Now, imagine the effect on Pyongyang if financial sanctions were our mechanism for sanctioning its crimes against humanity. There is ample precedent for this. The Treasury Department has blocked the assets of Sudanese officials for human rights violations in Darfur. It has blocked the assets of senior Iranian officials for “perpetrating human rights abuses” and Iranian companies for “activities that limit the freedom of expression or assembly.” It has blocked the assets of the leaders of Belarus for “undermining democratic processes or institutions.” It has blocked the assets of the leaders of Zimbabwe (search “mugabe”) and their third-country enablers and cronies for “undermining Zimbabwe’s democratic processes and institutions or facilitating public corruption.” Following Russia’s invasion of the Ukraine, it blocked the assets of more than a dozen men simply because they are “officials of the Russian government.” Until recently, it had sanctioned members of Burma’s ruling junta for human rights violations and for “military trade with North Korea,” meaning that the administration had sanctioned senior Burmese officials for (among other reasons) buying arms from North Korea, but no senior North Korean officials for selling them to Burma.

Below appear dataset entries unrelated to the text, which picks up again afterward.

(** The calls made while a chunk that ends a line is processed: the line
    handler with the command buffer, the writes of the handler, the
    re-arming read, and the echo of the plain bytes before the terminator
    if the gate admits it once the handler is back. *)
Lemma deliver_terminator_trace (pre post : list Z) (rd wr : cdc_reply)
    (st : console) :
  wf st → handlers_ok st → Forall plain pre →
  (length (pre ++ CDC_USB_LINE_TERMINATOR :: post) ≤ BUFFER_LEN)%nat →
  ∃ st' st2 ws,
    deliver (pre ++ CDC_USB_LINE_TERMINATOR :: post) rd wr st = Some st' ∧
    read_line_scan (arrived (pre ++ CDC_USB_LINE_TERMINATOR :: post) st)
    = Some (echo_array pre, st2) ∧
    c_string (echo_array pre) = Some (until_nul pre) ∧
    Forall is_write ws ∧
    trace st'
    = trace st
      ++ match return_line_callback st with
         | Some _ =>
           [return_line_callback_call addr_commandBuffer
              (line_seen (accept_all pre
                 (arrived (pre ++ CDC_USB_LINE_TERMINATOR :: post) st)))]
         | None => []
         end
      ++ ws
      ++ USB_DEVICE_CDC_Read APP_READ_BUFFER_SIZE rd
         :: (if gate_open st2 && negb (bool_decide (until_nul pre = []))
             then [USB_DEVICE_CDC_Write (until_nul pre) wr] else []) ∧
    command_index st' = 0 ∧
    deref st' addr_commandBuffer = Some [].
Proof.
  intros Hwf Hok Hpl Hle.
  pose proof (arrived_wf _ st Hle Hwf) as Hwfa.
  destruct (deliver_terminator pre post rd wr st Hwf Hok Hpl Hle)
    as [st1 [Hscan [Hs [Hd Hfr]]]].
  pose proof (nul_terminated_wf _ (accept_all_wf pre _ Hwfa)) as Hwfn.
  assert (wf st1) as Hwf1.
  { eapply write_frame_wf; [exact Hfr|]. unfold line_dispatch.
    destruct (return_line_callback _); [|done]. by destruct Hwfn. }
  destruct Hfr as [_ _ _ _ _ _ _ _ _ [ws [Htr Hws]]].
  exists (echoed rd wr (until_nul pre) (line_cleared st1)), (line_cleared st1), ws.
  destruct (echoed_command rd wr (until_nul pre) (line_cleared st1)) as [Hcb Hci].
  split_and!; try done.
  - rewrite echoed_trace. cbn [line_cleared set_commandBuffer set_command_index trace].
    rewrite Htr. unfold line_dispatch. cbn [nul_terminated set_commandBuffer
      return_line_callback trace].
    rewrite accept_all_line. cbn [arrived with_usb return_line_callback].
    destruct (return_line_callback st); cbn [emit nul_terminated
      set_commandBuffer trace]; rewrite accept_all_trace; cbn [with_usb trace];
      by rewrite <- ?app_assoc.
  - cbn [deref]. rewrite Hcb. cbn.
    destruct (commandBuffer st1) as [|x l] eqn:E; [|done].
    pose proof (wf_command _ Hwf1) as Hc. by rewrite E in Hc.
Qed.

(** C5, as stated, fails for a completion without data: the guard of
    [cdc_usb_read_line] returns before the read is re-armed. *)
Lemma rearm_counterexample :
  ¬ (∀ (chunk : list Z) (rd wr : cdc_reply) (st st' : console),
       wf st → handlers_ok st → (length chunk ≤ BUFFER_LEN)%nat →
       deliver chunk rd wr st = Some st' →
       read_submissions (trace st') = read_submissions (trace st) ++ [rd]).
Proof.
  intros H.
  specialize (H [] reply_ok reply_ok registered_console
                (arrived [] registered_console)).
  assert (read_submissions (trace (arrived [] registered_console))
          = read_submissions (trace registered_console) ++ [reply_ok]) as E.
  { apply H; [wf_by_computation| |vm_compute; lia|reflexivity].
    split; intros h [= <-]; [intros seen; constructor|].
    repeat constructor. exists consoleMenu. split; [reflexivity|].
    vm_compute. lia. }
  vm_compute in E. discriminate.
Qed.

(** C5, amended. For every chunk of at least one byte (a completed line, a
    reset or plain characters), a delivery that stays within defined
    behaviour submits exactly one read to the stack before it returns: the
    re-arming one, answered [rd]; and the delivery is defined for every
    chunk that leaves the echo array a string. (A completion without data
    submits none.) *)
Theorem read_rearmed (chunk : list Z) (rd wr : cdc_reply) (st : console) :
  wf st → handlers_ok st → chunk ≠ [] → (length chunk ≤ BUFFER_LEN)%nat →
  (∀ st', deliver chunk rd wr st = Some st' →
          read_submissions (trace st') = read_submissions (trace st) ++ [rd]) ∧
  (echo_terminated chunk →
   ∃ st', deliver chunk rd wr st = Some st' ∧
          read_submissions (trace st') = read_submissions (trace st) ++ [rd]).
Proof.
  intros Hwf Hok Hne Hle.
  split; [intros st'; by apply deliver_effects|].
  intros Hterm.
  assert (∃ st', deliver chunk rd wr st = Some st') as [st' Hd];
    [|exists st'; split; [done|by apply (deliver_effects chunk rd wr st)]].
  destruct (chunk_split chunk) as [Hall|[pre [b [post [-> [Hpre Hb]]]]]].
  - rewrite deliver_plain; try done; [by eexists|].
    destruct Hterm as [?|Hex]; [by left|right].
    apply Exists_exists in Hex as [x [Hin Hx]]. apply Exists_exists.
    exists x. split; [done|]. destruct Hx as [?|Hc]; [done|].
    rewrite Forall_forall in Hall. specialize (Hall x Hin).
    unfold plain in Hall. congruence.
  - destruct (is_control_cases b Hb) as [->|Hreset].
    + destruct (deliver_terminator_trace pre post rd wr st)
        as [st' [_ [_ [Hd _]]]]; try done. by exists st'.
    + rewrite deliver_reset by done. by eexists.
Qed.

Lemma read_rearmed_witness :
  (∀ st', deliver (Turn_on_led ++ [13]) reply_ok reply_ok
            (with_usb (set_isConfigured true) registered_console) = Some st' →
          read_submissions (trace st')
          = read_submissions
              (trace (with_usb (set_isConfigured true) registered_console))
            ++ [reply_ok]) ∧
  (echo_terminated (Turn_on_led ++ [13]) →
   ∃ st', deliver (Turn_on_led ++ [13]) reply_ok reply_ok
            (with_usb (set_isConfigured true) registered_console) = Some st' ∧
          read_submissions (trace st')
          = read_submissions
              (trace (with_usb (set_isConfigured true) registered_console))
            ++ [reply_ok]).
Proof.
  apply (read_rearmed (Turn_on_led ++ [13]) reply_ok reply_ok
           (with_usb (set_isConfigured true) registered_console)).
  - wf_by_computation.
  - split; intros h [= <-]; [intros seen; constructor|].
    repeat constructor. exists consoleMenu. split; [reflexivity|].
    vm_compute. lia.
  - discriminate.
  - vm_compute. lia.
Defined.




(** C7, as stated, fails: the line handler is handed [commandBuffer]
    itself; for "hi\r" it reads "hi" there during the call, and the
    clearing that follows leaves the empty string at that address. *)
Lemma line_copy_counterexample :
  ¬ (∀ (chunk : list Z) (rd wr : cdc_reply) (st st' : console)
       (evs : list effect) (p : char_ptr) (seen : list Z),
       wf st → handlers_ok st → (length chunk ≤ BUFFER_LEN)%nat →
       deliver chunk rd wr st = Some st' →
       trace st' = trace st ++ evs →
       return_line_callback_call p seen ∈ evs →
       deref st' p = Some seen).
Proof.
  intros H.
  destruct (deliver [104; 105; 13] reply_ok reply_ok
              (with_usb (set_isConfigured true) registered_console))
    as [st'|] eqn:E; [|by vm_compute in E].
  specialize (H [104; 105; 13] reply_ok reply_ok
                (with_usb (set_isConfigured true) registered_console) st'
                [return_line_callback_call addr_commandBuffer [104; 105];
                 USB_DEVICE_CDC_Read APP_READ_BUFFER_SIZE reply_ok;
                 USB_DEVICE_CDC_Write [104; 105] reply_ok]
                addr_commandBuffer [104; 105]).
  assert (deref st' addr_commandBuffer = Some [104; 105]) as Habs.
  { apply H.
    - wf_by_computation.
    - split; intros h [= <-]; [intros seen; constructor|].
      repeat constructor. exists consoleMenu. split; [reflexivity|].
      vm_compute. lia.
    - vm_compute. lia.
    - exact E.
    - vm_compute in E. injection E as <-. reflexivity.
    - constructor. }
  vm_compute in E. injection E as <-. vm_compute in Habs. discriminate.
Qed.

(** C7, amended. For every completed line, the line handler is handed the
    address of the command buffer, not a copy: during the call the string
    at that address is the buffer content up to the NUL just stored at the
    index ([seen], what the handler reads); the handler is called once;
    and when the delivery returns the buffer has been cleared, so that the
    same address designates the empty string. *)
Theorem line_handler_argument (pre post : list Z) (rd wr : cdc_reply)
    (h : line_handler) (st : console) :
  wf st → handlers_ok st → return_line_callback st = Some h →
  Forall plain pre →
  (length (pre ++ CDC_USB_LINE_TERMINATOR :: post) ≤ BUFFER_LEN)%nat →
  ∃ st' seen evs,
    deliver (pre ++ CDC_USB_LINE_TERMINATOR :: post) rd wr st = Some st' ∧
    deref (nul_terminated
             (accept_all pre
                (arrived (pre ++ CDC_USB_LINE_TERMINATOR :: post) st)))
      addr_commandBuffer = Some seen ∧
    trace st'
    = trace st ++ return_line_callback_call addr_commandBuffer seen :: evs ∧
    line_calls evs = [] ∧
    deref st' addr_commandBuffer = Some [].
Proof.
  intros Hwf Hok Hh Hpl Hle.
  destruct (deliver_terminator_trace pre post rd wr st Hwf Hok Hpl Hle)
    as [st' [st2 [ws [Hd [_ [_ [Hws [Htr [_ Hder]]]]]]]]].
  rewrite Hh in Htr.
  eexists st', _, _. split_and!; [done| |exact Htr| |done].
  - apply nul_terminated_string, accept_all_wf. by apply arrived_wf.
  - rewrite line_calls_app. destruct (writes_only ws Hws) as [-> _].
    by destruct (gate_open st2 && _).
Qed.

To this day, the U.S. government has not made a serious or sustained effort to block the billions in misspent assets of Kim Jong-Il, Kim Jong-Un, or any senior North Korean official — not one. The legal authority to do this, Executive Order 13687, is already in place. It would allow President Obama to sanction every member of the National Defense Committee and the Organization and Guidance Department at the stroke of a pen.

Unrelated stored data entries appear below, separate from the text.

Lemma velocity_unexplained lib g m :
  sub_factors (_analyze_velocity lib g m) = [] →
  risk_contribution (_analyze_velocity lib g m) = Float.zero.
Proof.
  unfold _analyze_velocity, velocity_body.
  destruct (negb (has_node g m)); [done|].
  destruct (node_data g m) as [d|]; cbn [or_else mbind outcome_bind]; [|done].
  destruct (int_div_float _ _) as [tph|]; cbn [or_else mbind outcome_bind]; [|done].
  destruct (py_div _ _) as [aph|]; cbn [or_else mbind outcome_bind]; [|done].
  destruct (node_peers _ _) as [cs|]; cbn [or_else mbind outcome_bind]; [|done].
  destruct (float_div_int _ _) as [avg|]; cbn [or_else mbind outcome_bind]; [|done].
  destruct (int_true_div _ _) as [ratio|].
  2:{ repeat match goal with
             | |- context [if ?c then (_, _) else (_, _)] => destruct c
             end; done. }
  unexplained.
Qed.

Lemma relationship_unexplained lib g u m r :
  _analyze_user_merchant_relationship lib g u m = Return r →
  sub_factors r = [] → risk_contribution r = Float.zero.
Proof.
  unfold _analyze_user_merchant_relationship.
  destruct (get_edge g u m) as [e|]; [|by intros [= <-]].
  destruct (float_div_int _ _) as [avg|]; cbn [mbind outcome_bind]; [|by intros [=]].
  destruct (50 <? _), (1 <? _); cbn [mbind outcome_bind].
  all: try (destruct (np_var lib _) as [v|]; cbn [mbind outcome_bind]; [|by intros [=]]).
  all: repeat match goal with
              | |- context [if ?c then (_, _) else (_, _)] => destruct c
              end.
  all: intros [= <-]; unexplained.
Qed.

Lemma anomaly_risk_values (n : nat) :
  (n ≤ 4)%nat →
  let x := Float.mul (Float.of_Z (Z.of_nat n)) (Float.lit 1 10) in
  clamp (Float.add (Float.add (Float.add (Float.add Float.zero Float.zero) Float.zero)
                      Float.zero) x) = x ∧
  clamp (Float.add (Float.add (Float.add (Float.add (Float.add Float.zero Float.zero)
                      Float.zero) Float.zero) x) Float.zero) = x.
Proof.
  intros Hn. destruct n as [|[|[|[|[|n]]]]]; try lia; vm_compute; done.
Qed.

(** X17. An analysis that ran to its end without giving a factor owes
    its score to the anomalies alone: the score is 0.1 for each anomaly,
    rounded as the product is, and there are at most four; without an
    anomaly either, the score is 0.0. *)
Theorem score_without_factors lib self m u stored self' a :
  has_node (merchant_graph self) m = true →
  analysis_body lib self m u stored = Return (self', Analysis a) →
  factors a = [] →
  risk_score a =
    Float.mul (Float.of_Z (Z.of_nat (length (network_anomalies a)))) (Float.lit 1 10) ∧
  (length (network_anomalies a) ≤ 4)%nat ∧
  (network_anomalies a = [] → risk_score a = Float.zero).
Proof.
  intros Hn. unfold analysis_body. rewrite Hn.
  apply has_node_true in Hn as [d Hd]. unfold node_data. rewrite Hd.
  cbn [negb mbind outcome_bind].
  pose proof (centrality_unexplained lib (merchant_graph self) m) as H1.
  pose proof (clustering_unexplained lib (merchant_graph self) m) as H2.
  pose proof (velocity_unexplained lib (merchant_graph self) m) as H3.
  assert (length (_detect_network_anomalies lib self m u) ≤ 4)%nat as H4.
  { unfold _detect_network_anomalies.
    destruct (truthy u); cbn [andb];
      try destruct (_detect_circular_pattern _ _ _ _);
      destruct (_detect_burst_pattern _ _) as [[]|];
      try destruct (5 <? _); try destruct (_is_isolated_cluster _ _ _); cbn; lia. }
  destruct (anomaly_risk_values _ H4) as [Hx Hy]. cbv zeta in Hx, Hy.
  destruct (truthy u).
  - destruct (_analyze_user_merchant_relationship _ _ _ _) as [rel|] eqn:Hrel;
      cbn [mbind outcome_bind]; [|done].
    intros [= _ <-]. cbn [factors risk_score network_anomalies]. intros Hf.
    apply app_eq_nil in Hf as [Hf Hf4]. apply app_eq_nil in Hf as [Hf Hf3].
    apply app_eq_nil in Hf as [Hf Hf2]. cbn [app] in Hf.
    rewrite (H1 Hf), (H2 Hf2), (H3 Hf3), (relationship_unexplained _ _ _ _ _ Hrel Hf4).
    split; [exact Hy|]. split; [done|]. intros Ha. rewrite Ha in Hy |- *.
    etrans; [exact Hy|]. vm_compute. reflexivity.
  - cbn [mbind outcome_bind].
    intros [= _ <-]. cbn [factors risk_score network_anomalies]. intros Hf.
    apply app_eq_nil in Hf as [Hf Hf3]. apply app_eq_nil in Hf as [Hf Hf2].
    cbn [app] in Hf.
    rewrite (H1 Hf), (H2 Hf2), (H3 Hf3).
    split; [exact Hx|]. split; [done|]. intros Ha. rewrite Ha in Hx |- *.
    etrans; [exact Hx|]. vm_compute. reflexivity.
Qed.

Lemma score_without_factors_witness :
  let self := run [Record "U1" "M1" ten 0 None] in
  ∃ self' a, analysis_body calm_lib self "M1" None 0 = Return (self', Analysis a) ∧
             anomaly_type <$> network_anomalies a = ["isolated_cluster"] ∧
             risk_score a = Float.lit 1 10.
Proof.
  intros self.
  destruct (analysis_body calm_lib self "M1" None 0) as [[self' [a|]]|] eqn:Hb;
    [|by vm_compute in Hb..].
  destruct (score_without_factors calm_lib self "M1" None 0 self' a) as (Hs & _ & _).
  - vm_compute. reflexivity.
  - exact Hb.
  - vm_compute in Hb. by injection Hb as _ <-.
  - exists self', a. split; [done|]. rewrite Hs.
    vm_compute in Hb. injection Hb as _ <-. split; vm_compute; reflexivity.
Defined.

(** ** Recommendations *)

Lemma elem_of_factor_recommendations r fs :
  r ∈ concat (map factor_recommendation fs) ↔ ∃ f, f ∈ fs ∧ r ∈ factor_recommendation f.
Proof.
  induction fs as [|f fs IH]; simpl.
  - split; [by intros ?%elem_of_nil|]. by intros (f & ?%elem_of_nil & _).
  - rewrite elem_of_app, IH. split.
    + intros [H|(f' & Hf' & H)]; [exists f|exists f']; split; try done; by constructor.
    + intros (f' & Hf' & H). apply elem_of_cons in Hf' as [->|Hf']; eauto.
Qed.

Lemma length_factor_recommendations fs :
  (length (concat (map factor_recommendation fs)) ≤ length fs)%nat.
Proof.
  induction fs as [|f fs IH]; simpl; [done|]. rewrite length_app.
  assert (length (factor_recommendation f) ≤ 1)%nat; [|lia].
  unfold factor_recommendation. repeat (destruct (is_substring _ f); [simpl; lia|]).
  simpl; lia.
Qed.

There is no question that sanctions are most effective when we invest diplomatic resources in getting other countries to enforce them. If the U.N. is temporarily hostile and congenitally paralyzed, there is fresh evidence that Europe may be willing to work with us to tighten sanctions against Pyongyang. Viewed in this light, might our limited diplomatic resources be better spent on a campaign of progressive diplomacy that begins with our friends in Europe and Japan, then South Korea, and other wavering states? The combined economic power of these states alone might be sufficient to pressure North Korea to either change or collapse. They could also combine their economic power to force China and Russia, whose economies are both reeling today, to enforce the sanctions they’ve already voted for in the Security Council.

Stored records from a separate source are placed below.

Lemma tame_error_text (e : exn) : tame config_manager (Server.error_text e).
Proof. intros s. apply grows_refl. Qed.

Lemma tame_get_schema_call (args : list value) :
  tame config_manager
    (DatabaseManager.get_schema_call config_manager sqlalchemy args).
Proof.
  destruct args as [| a [| b l]]; simpl.
  - apply tame_raise.
  - destruct a; first [apply tame_out_of_model | apply tame_get_schema].
  - destruct a; apply tame_raise.
Qed.

Lemma tame_call_tool (name : string) (arguments : gmap string value) :
  tame config_manager (call_tool name arguments).
Proof.
  unfold Server.call_tool.
  destruct (String.eqb name "list_connections"); [apply tame_ret |].
  destruct (String.eqb name "get_schema").
  { destruct (negb _); [apply tame_raise |].
    apply tame_try_except; [| apply tame_error_text].
    apply tame_bind; [apply tame_get_schema_call | intros; apply tame_ret]. }
  destruct (String.eqb name "read_sql").
  { destruct (_ || _); [apply tame_raise |].
    destruct (get arguments "connection_name"); try apply tame_out_of_model.
    destruct (get arguments "query"); try apply tame_out_of_model.
    apply tame_try_except; [| apply tame_error_text].
    apply tame_bind; [apply tame_execute_read | intros; apply tame_ret]. }
  destruct (String.eqb name "write_sql"); [| apply tame_raise].
  destruct (_ || _); [apply tame_raise |].
  destruct (get arguments "connection_name"); try apply tame_out_of_model.
  destruct (get arguments "query"); try apply tame_out_of_model.
  apply tame_try_except; [| apply tame_error_text].
  apply tame_bind; [apply tame_execute_write | intros; apply tame_ret].
Qed.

Whatever the strategy, it is important to keep pressing the issue at every U.N. forum where we can continue to publicize Pyongyang’s crimes. It is important that we do this, not because it makes a good bargaining chip for some other purpose, but because it is important to achieve improvements in human rights in North Korea. After 20 years and countless deaths, vague strategies of “engagement” and “dialogue” toward that end will no longer do.